You don’t have to go to Rio to see Americans breaking records – you can find one orbiting 250 miles above Earth.
On Wednesday, Aug. 24, NASA astronaut and Expedition 48 Commander Jeff Williams surpassed 520 days living in space, breaking Scott Kelly’s previous record for most cumulative time spent in space by a U.S. astronaut, set during Kelly’s year-long mission.
By the time Williams returns home on Sept. 6, he’ll leave us with a new total of 534 days.
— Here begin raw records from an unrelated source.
Lemma published_prefix (y : @SeqSys Qi B) qs l :
  sys_ok y qs → sy_pushed y = [l; []; []] →
  (payload <$> sy_published y ++ in_flight (sy_seq y)) `prefix_of` (payload <$> l).
Proof. intros Hok Hp. destruct (published_split y qs l Hok Hp) as (q & _ & ->). by apply prefix_app_r. Qed.

(** ** The sequencer's side of a consumer's step *)

Lemma took_none i b (y : @SeqSys Qi B) : b = output_ (sy_seq y) → took i None b y = y.
Proof.
  intros ->. destruct y as [[] ? ? seen]. unfold took, set_output. cbn. f_equal.
  rewrite <-(list_alter_id (λ l, l ++ []) seen i) at 2; [done|]. intros l. apply app_nil_r.
Qed.

Lemma took_ok i r (y : @SeqSys Qi B) (sh sh' : Shared B Q) qs l :
  sys_ok y qs → below_limit (length (sy_published y)) → sy_seen y !! i = Some l →
  sh_ring sh = output_ (sy_seq y) → ring_post i l sh sh' r →
  ∃ qs', sys_ok (took i r (sh_ring sh') y) qs'.
Proof.
  intros Hok Hlim Hl Hsh Hpost. destruct r as [ev|]; cbn in Hpost.
  - apply (sys_step_ok now_ns y _ qs); [|done|done]. rewrite Hsh in Hpost. destruct y as [sq ps pub seen].
    unfold took. cbn in *.
    rewrite (alter_lookup _ seen i l Hl). by eapply sys_consume.
  - rewrite took_none by congruence. eauto.
Qed.

Lemma ring_of i (s : Proc Qi Q B D) qs l :
  sys_ok (p_sys s) qs → sy_seen (p_sys s) !! i = Some l →
  ring_at (published s) (length <$> sy_seen (p_sys s)) i l (shared s).
Proof.
  intros Hok Hl. split_and!.
  - apply (so_output _ _ Hok).
  - by rewrite list_lookup_fmap, Hl.
  - pose proof (so_seen _ _ Hok) as Hs. eapply Forall_lookup_1 in Hs; [|exact Hl]. done.
Qed.

End SequencerSide.

(** ** Control *)

Lemma turn_ok_early rank turn pc l pub pub' :
  (rank < turn)%nat → turn_ok rank turn pc l pub → turn_ok rank turn pc l pub'.
Proof.
  intros Hr [Hs Hg Hd]. split; [done| |lia]. intros Hp.
  assert (stopping pc = true) as Hs' by (by destruct pc). specialize (Hs Hs'). lia.
Qed.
The first 10 of Williams’ 520 days were spent on Space Shuttle Atlantis during STS-101 in 2000, back when the International Space Station was still under construction. As a flight engineer and spacewalker for the mission, he helped prepare the space station for its first crew, which arrived less than five months later. At that point, the space station consisted of just the Zarya module and the Unity node.
When Williams returned in 2006 for his first long duration stay as part of Expedition 13, the space station had grown significantly. The Russian Zvezda service module, the U.S. Destiny laboratory and the Quest airlock all had been installed in the intervening years, as well as several segments of the station’s backbone and solar arrays. In addition, the science experiments that the orbiting laboratory was built for were already going on, with subjects ranging from capillary flow to the effects of microgravity on astronauts’ central nervous systems. And Williams was able to add two additional spacewalks to his resume, setting up additional experiments on the exterior of the station and replacing equipment.
After six months at the space station, Williams returned to Earth and waited three years for another visit. He returned in 2009 for his first stint commanding the space station. While he was away, the station continued to grow, adding the Harmony node, the European Columbus laboratory and the Japanese Kibo laboratory. And over the course of his stay for Expedition 21/22, he saw the arrival of the Poisk Russian Mini Research Module and two space shuttle missions, one of which delivered Tranquility node and the space station cupola.
Williams began his current visit to the station with more than 362 days in space. He launched to the station from the Baikonur Cosmodrome in Kazakhstan on March 18, and kicked off his third long-duration mission as part of Expedition 47/48. Since his last visit, the space station had been declared complete, but he’s still finding some construction work to do – he was on board for the arrival and deployment of the Bigelow Expandable Activity Module, and took part in Friday’s spacewalk to add the international docking adapter that will allow future commercial crew vehicles to dock to the station.
When he leaves the station again, the 534 days that Williams will have racked up will earn him the 14thspot on the all-time endurance list for astronauts and cosmonauts, in addition to the top ranking for U.S. astronauts. But he won’t hold on to the position for long – Peggy Whitson is scheduled to surpass him in 2017 during her next mission, which launches in November.